Dans Charlie, Bernard Maris signait ses papiers Oncle Bernard, comme s’il adressait à des neveux un peu ignares des théories économiques. C’est ce que lui avaient demandé ses rédacteurs en chef lorsqu’il entra à Charlie Hebdo, après avoir écrit au Monde et à La Tribune.
Reconstituer les parties dispersées d’une riche existence
Sur les traces de son passé (Toulouse, où il enseigna l’économie dans un centre de recherche innovant, Paris…), Hélène Risser et Hélène Fresnel, sa dernière compagne, ont interrogé beaucoup de ses anciens amis, pour tenter à travers leurs souvenirs émus de reconstituer les parties dispersées d’une riche existence, à condition de comprendre le mot “riche” comme le synonyme de plein, cohérent, moral.
Humaniser l’économie, dénoncer les abus du capitalisme et la destruction induite des collectifs, défendre le social, l’écologie, faire de la théorie économique le lieu d’un programme politique qui n’aurait comme horizon que le progrès social…

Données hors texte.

(* ===== verification/LockManagerSpec.v ===== *)
(** * LockManagerSpec: who holds a lock

    [Holding]: a lock that has not run out stays with its token whatever else is asked
    of its manager.  [Cluster]: servers that agree on the ring send every request for a
    key to one of them.  [LockClaims]: exclusion in a cluster, that a lock is free again
    after its time, and what a change of the ring hands over. *)

From S2P Require Import Prelude GoStd GoText GoMd5 LockManager.
Import LockManager LockRing.

(** ** One manager *)
Module Holding.

Inductive request :=
  | RLock (now : Z) (fresh path : bytes) (exp : Z) (token owner : bytes)
  | RUnlock (now : Z) (path token : bytes)
  | RCleanUp (now : Z)
  | RSelect (now : Z) (selectFn : bytes → res bool) (order : list bytes)
  | RInsert (path : bytes) (exp : Z) (token owner : bytes).

(** The manager after a request. *)
Definition handle (r : request) (lm : locks) : locks :=
  match r with
  | RLock now fresh path exp token owner => (Lock_ now fresh path exp token owner lm).1
  | RUnlock now path token => (Unlock now path token lm).1
  | RCleanUp now => CleanUp now lm
  | RSelect now sel order => (SelectLocks now sel order lm).1
  | RInsert path exp token owner => InsertLock path exp token owner lm
  end.

(** Requests that do not have the token of a lock on [p], made before it runs out. *)
Definition quiet (p token : bytes) (until : Z) (r : request) : Prop :=
  match r with
  | RLock now _ q _ t _ => q = p → now ≤ until ∧ t ≠ token
  | RUnlock now q t => q = p → now ≤ until ∧ t ≠ token
  | RCleanUp now => now ≤ until
  | RSelect now sel _ => now ≤ until ∧ sel p = Ok false
  | RInsert q _ _ _ => q ≠ p
  end.

Lemma select_keeps now sel order lm taken p l :
  lm !! p = Some l → now ≤ ExpiredAtNs l → sel p = Ok false → (select_loop now sel order lm taken).1 !! p = Some l.
Proof.
  intros Hp Hn Hs. revert lm taken Hp. induction order as [|k order IH]; intros lm taken Hp; [done|].
  cbn [select_loop]. destruct (lm !! k) as [lk|] eqn:Hk; [|by apply IH].
  destruct (decide (k = p)) as [->|Hne].
  - rewrite Hp in Hk. injection Hk as <-. rewrite decide_False by lia. rewrite Hs. by apply IH.
  - assert (delete k lm !! p = Some l) by (by rewrite lookup_delete_ne).
    case_decide; [by apply IH|]. destruct (sel k) as [[]| |]; auto.
Qed.

Lemma lock_refused now fresh p exp token owner lm l :
  lm !! p = Some l → ¬ expired now l → token ≠ Token l →
  ∃ e, Lock_ now fresh p exp token owner lm = (lm, (Owner l, [], Some e)).
Proof.
  intros Hp He Ht. unfold Lock_. rewrite Hp, decide_False by done. rewrite decide_False by done.
  case_decide; eauto.
Qed.

Lemma lock_other now fresh q exp token owner lm p :
  q ≠ p → (Lock_ now fresh q exp token owner lm).1 !! p = lm !! p.
Proof.
  intros Hq. unfold Lock_. repeat case_match; cbn; try done; by rewrite lookup_insert_ne.
Qed.

Lemma unlock_other now q token lm p : q ≠ p → (Unlock now q token lm).1 !! p = lm !! p.
Proof. intros Hq. unfold Unlock. repeat case_match; cbn; try done; by rewrite lookup_delete_ne. Qed.

Lemma quiet_keeps r lm p l :
  lm !! p = Some l → quiet p (Token l) (ExpiredAtNs l) r → handle r lm !! p = Some l.
Proof.
  intros Hp Hq. destruct r as [now fresh q exp t o|now q t|now|now sel order|q exp t o]; cbn [handle quiet] in *.
  - destruct (decide (q = p)) as [->|Hne]; [|by rewrite lock_other].
    destruct (Hq eq_refl) as [Hn Ht].
    destruct (lock_refused now fresh p exp t o lm l) as [e ->]; [done|unfold expired; lia|done|done].
  - destruct (decide (q = p)) as [->|Hne]; [|by rewrite unlock_other].
    destruct (Hq eq_refl) as [Hn Ht]. unfold Unlock. rewrite Hp, decide_False by (unfold expired; lia).
    by rewrite decide_False.
  - unfold CleanUp. apply map_lookup_filter_Some. split; [done|]. cbn. lia.
  - destruct Hq. by apply select_keeps.
  - unfold InsertLock. by rewrite lookup_insert_ne.
Qed.

(** A grant puts the new token into the map. *)
Lemma lock_granted now fresh p exp token owner lm lm' o t :
  Lock_ now fresh p exp token owner lm = (lm', (o, t, None)) → 
  t = fresh ∧ lm' = <[p := MkLock fresh exp [] owner]> lm.
Proof. unfold Lock_. intros H. repeat case_match; simplify_eq; done. Qed.

Lemma lock_not_granted now fresh p exp token owner lm lm' o t e :
  Lock_ now fresh p exp token owner lm = (lm', (o, t, Some e)) → t = [] ∧ lm' = lm.
Proof. unfold Lock_. intros H. repeat case_match; simplify_eq; done. Qed.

En parfait hétérodoxe qu’il était, Bernard Maris ne cessa de s’opposer à ces “grands fauves” du néolibéralisme, à ces prédateurs aveuglés par leur propre hubris : il leur taillait des costards chaque semaine dans Charlie. “Faisons un rêve”, écrivait-il : “Lorsque l’économie et les économistes auront disparu, ou du moins auront rejoint l’‘arrière-plan’, auront aussi disparu le travail sans fin, la servitude volontaire et l’exploitation des humains. Régneront alors l’art, le temps choisi, la liberté. Qui rêvait ainsi ? Keynes, le plus grand des économistes.”
Bousculer l’ordre intranquille de la réalité du monde
L’économiste Daniel Cohen ou le journaliste Philippe Labarde saluent dans le film sa combativité lucide. Mais, comme le précise le psychanalyste Roland Gori, Maris était aussi plein d’humour, savait “retourner l’ironie contre soi”.

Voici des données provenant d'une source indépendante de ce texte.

Lemma register_fields ns v dn vl :
  NoDup (writables vl) →
  let vl' := RegisterVolume ns v dn vl in
  NoDup (writables vl')
  ∧ vid2location vl' = <[Id v := Set_ dn (Lookup_ (Id v) vl)]> (vid2location vl)
  ∧ (indicator (oversizedVolumes vl) = ExistCopies → volumeSizeLimit vl ≤ Size v →
     IsTrue (oversizedVolumes vl') (Id v) = true)
  ∧ ∀ u, u ≠ Id v → u ∈ writables vl' ↔ u ∈ writables vl.
Proof.
  intros Hn. cbv zeta. unfold RegisterVolume. fold (Lookup_ (Id v) vl).
  set (l := Set_ dn (Lookup_ (Id v) vl)). set (vl1 := with_locations _ vl).
  destruct (register_loop_fields ns (Id v) l vl1) as (H1 & H2 & H3 & H4 & H5); [by destruct vl|].
  set (vl2 := register_loop _ _ _ _) in *.
  assert (vid2location vl1 = <[Id v := l]> (vid2location vl) ∧ oversizedVolumes vl1 = oversizedVolumes vl
    ∧ volumeSizeLimit vl1 = volumeSizeLimit vl ∧ writables vl1 = writables vl) as (E2 & E3 & E4 & E5) by (by destruct vl).
  rewrite E2 in H2. rewrite E3 in H3. rewrite E4 in H4. setoid_rewrite E5 in H5. unfold rememberOversizedVolume, isOversized.
  destruct vl2 as [r m w c ro ov lim am g n]. cbn in *. subst. case_bool_decide as Hs; cbn.
  - split_and!; [done|done| |done]. intros Hi _. by apply add_true.
  - split_and!; [done|done| |done]. intros _ Hc. done.
Qed.

(** The size limit and the way oversized volumes are told never change. *)
Definition settings (vl : t) : Z * (copyState → bool) := (volumeSizeLimit vl, indicator (oversizedVolumes vl)).

Lemma settings_locations m vl : settings (with_locations m vl) = settings vl.
Proof. by destruct vl. Qed.
Lemma settings_crowded c vl : settings (with_crowded c vl) = settings vl.
Proof. by destruct vl. Qed.
Lemma settings_readonly f vl : settings (with_readonly f vl) = settings vl.
Proof. by destruct vl. Qed.
Lemma settings_grow b n vl : settings (with_grow b n vl) = settings vl.
Proof. by destruct vl. Qed.
Lemma settings_added vid dn vl : settings (with_oversized (Add vid dn) vl) = settings vl.
Proof. destruct vl. unfold settings, Add. cbn. by case_match. Qed.
Lemma settings_dropped vid dn vl : settings (with_oversized (State_Remove vid dn) vl) = settings vl.
Proof. destruct vl. unfold settings, State_Remove. cbn. case_match; [by case_decide|done]. Qed.
Lemma settings_removed vid vl : settings (removeFromWritable vid vl).1 = settings vl.
Proof. unfold removeFromWritable. destruct (remove_id vid (writables vl)). by destruct vl. Qed.
Lemma settings_set vid vl : settings (setVolumeWritable vid vl).1 = settings vl.
Proof. unfold setVolumeWritable. case_decide; [done|by destruct vl]. Qed.
#[local] Hint Rewrite settings_locations settings_crowded settings_readonly settings_grow settings_added
  settings_dropped settings_removed settings_set : settings.
Lemma settings_ensure ns vid vl : settings (ensureCorrectWritables ns vid vl) = settings vl.
Proof. unfold ensureCorrectWritables. destruct (_ && _); by autorewrite with settings. Qed.
#[local] Hint Rewrite settings_ensure : settings.

Lemma register_settings ns v dn vl : settings (RegisterVolume ns v dn vl) = settings vl.
Proof.
  unfold RegisterVolume. set (l := Set_ dn _). set (vl1 := with_locations _ vl).
  assert (∀ l vl, settings (register_loop ns (Id v) l vl) = settings vl) as Hl.
  { clear. intros l. induction l as [|a l IH]; intros vl; [done|]. cbn [register_loop].
    destruct (GetVolumesById ns a (Id v)) as [i|]; [destruct (ReadOnly i)|]; [|rewrite IH|]; by autorewrite with settings. }
  unfold rememberOversizedVolume. destruct (isOversized v _); autorewrite with settings; rewrite Hl; unfold vl1; by autorewrite with settings.
Qed.

Lemma step_settings vl vl' : layout_step vl vl' → settings vl' = settings vl.
Proof.
  intros [ns v dn vl0|ns v dn vl0|ns v vl0|dn vid vl0|dn vid vl0|dn vid vl0|ns dn vid ro full vl0 vl1 b E|vid vl0|vid vl0|b vl0|n vl0].
  - apply register_settings.
  - unfold UnRegisterVolume, removeFromCrowded. repeat case_match; by autorewrite with settings.
  - unfold EnsureCorrectWritables. by autorewrite with settings.
  - unfold SetVolumeReadOnly. case_match; by autorewrite with settings.
  - unfold SetVolumeWritable. set (vl1 := match _ with Some _ => _ | None => _ end).
    assert (settings vl1 = settings vl0) as <- by (unfold vl1; case_match; by autorewrite with settings).
    destruct (enoughCopies vid vl1); [by autorewrite with settings|done].
  - unfold SetVolumeUnavailable. destruct (vid2location vl0 !! vid) as [l|]; [|done].
    destruct (Remove dn l) as [l' []]; [|done]. case_decide; cbn [fst]; by autorewrite with settings.
  - unfold SetVolumeAvailable in E. destruct (GetVolumesById ns dn vid) as [v|]; [|by simplify_eq].
    destruct (vid2location vl0 !! vid) as [l|]; [|done]. cbv zeta in E.
    rewrite <- (settings_locations (<[vid := Set_ dn l]> (vid2location vl0)) vl0).
    set (vl2 := with_locations _ vl0) in *. destruct (_ || full); [by simplify_eq|].
    destruct (enoughCopies vid vl2); [|by simplify_eq]. injection E as E.
    change vl1 with (vl1, b).1. rewrite <- E. apply settings_set.
  - unfold SetVolumeCapacityFull. by autorewrite with settings.
  - unfold SetVolumeCrowded. by autorewrite with settings.
  - destruct b; [unfold AddGrowRequest|unfold DoneGrowRequest]; by autorewrite with settings.
  - unfold SetLastGrowCount. case_decide; by autorewrite with settings.
Qed.

Lemma reachable_settings rp0 limit asMin vl : reachable rp0 limit asMin vl → settings vl = (limit, ExistCopies).
Proof.
  refine (rtc_ind_r (λ vl, settings vl = (limit, ExistCopies)) _ _ _ vl); [done|].
  intros y z _ Hs <-. by apply step_settings.
Qed.

(** C11: After a node has reported a volume, the volume takes writes exactly when it
    has enough copies, no copy is reported read-only and no copy is marked as
    oversized; a report of a volume at the size limit marks it.  The node is among the
    copies, and the other volumes are as they were. *)
Theorem register_decides rp0 limit asMin ns v dn vl :
  1 ≤ ReplicaPlacement.GetCopyCount rp0 → reachable rp0 limit asMin vl →
  let vl' := RegisterVolumeLayout ns v dn vl in
  (Id v ∈ writables vl' ↔
     enoughCopies (Id v) vl' = true
     ∧ (∀ dn' i, dn' ∈ Lookup_ (Id v) vl' → GetVolumesById ns dn' (Id v) = Some i → ReadOnly i = false)
     ∧ IsTrue (oversizedVolumes vl') (Id v) = false)
  ∧ (limit ≤ Size v → IsTrue (oversizedVolumes vl') (Id v) = true)
  ∧ dn ∈ Lookup_ (Id v) vl'
  ∧ ∀ u, u ≠ Id v → Lookup_ u vl' = Lookup_ u vl ∧ (u ∈ writables vl' ↔ u ∈ writables vl).
Proof.
  intros Hc Hr. destruct (reachable_sane _ _ _ _ Hc Hr) as [Hs _]. cbv zeta.
  destruct (register_fields ns v dn vl (sn_nodup _ Hs)) as (H1 & H2 & H3 & H4).
  pose proof (reachable_settings _ _ _ _ Hr) as [= El0 Ei].
  unfold RegisterVolumeLayout, EnsureCorrectWritables. set (vl1 := RegisterVolume ns v dn vl) in *.
  destruct (ensure_spec ns (Id v) vl1 H1) as ([w Ew] & Hw & Ho). cbv zeta in Ew, Hw, Ho.
  set (vl2 := ensureCorrectWritables ns (Id v) vl1) in *.
  assert (vid2location vl2 = vid2location vl1) as E2 by (rewrite Ew; by destruct vl1).
  assert (enoughCopies (Id v) vl2 = enoughCopies (Id v) vl1) as E3 by (rewrite Ew; by destruct vl1).
  assert (oversizedVolumes vl2 = oversizedVolumes vl1) as E4 by (rewrite Ew; by destruct vl1).
  assert (Lookup_ (Id v) vl2 = Set_ dn (Lookup_ (Id v) vl)) as El.
  { unfold Lookup_ at 1. by rewrite E2, H2, lookup_insert_eq. }
  split_and!.
  - rewrite Hw, E3, E4, El, !andb_true_iff, negb_true_iff. unfold isAllWritable.
    rewrite H2, lookup_insert_eq, forallb_forall.
    assert ((∀ x, In x (Set_ dn (Lookup_ (Id v) vl)) →
        match GetVolumesById ns x (Id v) with Some v0 => negb (ReadOnly v0) | None => true end = true)
      ↔ ∀ dn' i, dn' ∈ Set_ dn (Lookup_ (Id v) vl) → GetVolumesById ns dn' (Id v) = Some i → ReadOnly i = false) as Hall.
    { setoid_rewrite <- list_elem_of_In. split.
      - intros H x i Hx Hi. specialize (H x Hx). rewrite Hi in H. by apply negb_true_iff.
      - intros H x Hx. destruct (GetVolumesById ns x (Id v)) as [i|] eqn:Hi; [|done]. apply negb_true_iff. by eapply H. }
    tauto.
  - intros Hz. rewrite E4. apply H3; [done|lia].
  - rewrite El. apply Set_in.
  - intros u Hu. split; [|by rewrite Ho, H4]. unfold Lookup_. by rewrite E2, H2, lookup_insert_ne.
Qed.

(** *** Witnesses *)

Definition a_node (p : Z) (ip : string) (rack : string) : DataNode :=
  MkNode p (str ip) 8080 (str ip) (str "dc1") (str rack).
Definition an_info : VolumeInfo := MkInfo 7 100 false 3 1 0 0.
Definition some_nodes : nodes := λ _, MkNodeState 5 [{[7 := an_info]}].
Definition two_copies : ReplicaPlacement.t := ReplicaPlacement.Mk 1 0 0.
Definition a_layout : t :=
  RegisterVolumeLayout some_nodes an_info (a_node 2 "b" "r2")
    (RegisterVolumeLayout some_nodes an_info (a_node 1 "a" "r1") (NewVolumeLayout two_copies 1000 false)).

Lemma a_layout_reachable : reachable two_copies 1000 false a_layout.
Proof.
  unfold reachable, a_layout, RegisterVolumeLayout.
  do 4 (eapply rtc_r; [|first [apply step_ensure|apply step_register]]). apply rtc_refl.
Qed.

Militant acharné, membre du conseil scientifique d’Attac, candidat Vert aux legislatives de 2002, il avait réglé ses comptes en 2012 avec sa famille politique d’origine dans son Plaidoyer (impossible) pour les socialistes.
Ce tropisme militant ne l’empêcha pas d’accepter la proposition du président du Sénat Jean-Pierre Bel d’entrer au conseil général de la Banque de France, comme s’il avait besoin de circuler dans tous les espaces sociaux, de se frotter à la réalité du monde dont il aurait aimé bousculer l’ordre intranquille. “ça le faisait marrer de faire chier le monde”, suggère Riss, le directeur de la publication de Charlie.

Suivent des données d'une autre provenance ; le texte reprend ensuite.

(** * containerd: the filesystem applier (package [apply]) and the registry
      token fetcher (package [auth])

    A shallow embedding of [src/diff/apply/apply.go].  The Go code is
    written against interfaces ([content.Provider], [diff.StreamProcessor],
    [io.Reader], the mount and archive packages, an HTTP client); the
    embedding takes each of them as a field of a record of collaborators and
    translates the code that is in the file line by line.  Everything the code
    does to the outside world is appended to a trace of events, in the order
    in which the Go code does it, deferred calls included. *)

From Stdlib Require Import ZArith List String Bool Arith Lia.
From Stdlib Require Import Init.Byte.
Import ListNotations.
Local Open Scope string_scope.
Local Open Scope list_scope.

Set Implicit Arguments.
Set Warnings "-abstract-large-number".

(** ** Package [apply] *)
Module DiffApply.

(** Go's [error] values as this package sees them: the [io.EOF] sentinel, an
    opaque error made by a collaborator, and [errors.Wrap]. *)
Inductive error : Type :=
| EOF
| ErrNew (msg : string)
| Wrap (cause : error) (msg : string).

(** [err == io.EOF]: identity with the sentinel, which a wrapped EOF is not. *)
Definition is_EOF (e : error) : bool :=
  match e with
  | EOF => true
  | _ => false
  end.

(** [errors.Wrap(err, msg)]; it returns nil when [err] is nil. *)
Definition errors_Wrap (err : option error) (msg : string) : option error :=
  match err with
  | Some e => Some (Wrap e msg)
  | None => None
  end.

(** [int64] arithmetic: the result of an addition is reduced to the signed
    64-bit range, as Go does. *)
Definition wrap64 (z : Z) : Z :=
  ((z + 2 ^ 63) mod 2 ^ 64 - 2 ^ 63)%Z.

Un modèle d’humanisme modeste et honnête
On retrouvait ce goût du paradoxe et du pied de nez dans le plaisir qu’il avait de vivre dans le quartier cossu du XVIe arrondissement, dans un cadre bourgeois (auprès de sa femme Sylvie Genevoix, jusqu’au décès de celle-ci en 2012).
Ce frustré de l’économie qui s’intéressait à la politique, ce frustré de la politique qui s’intéressait aux arts ajustait ses obsessions à l’évolution de ses désirs. Le goût de la littérature avait pris le pas dans les derniers temps sur le commentaire de la vie économique qui le lassait.
Il rêvait d’écrire un grand roman, que son ami Emmanuel Carrère, interrogé ici, aurait aimé saluer. Acteur aux côtés d’Elias Sanbar dans Film Socialisme de Jean-Luc Godard, Bernard Maris adorait La Salamandre d’Alain Tanner. Plus que l’homo economicus, qui le désolait, il défendait l’homme cultivé, animé par le goût des arts et des rencontres. C’est ce modèle d’un humanisme modeste et honnête que dessinent sensiblement Hélène Risser et Hélène Fresnel à travers son évocation.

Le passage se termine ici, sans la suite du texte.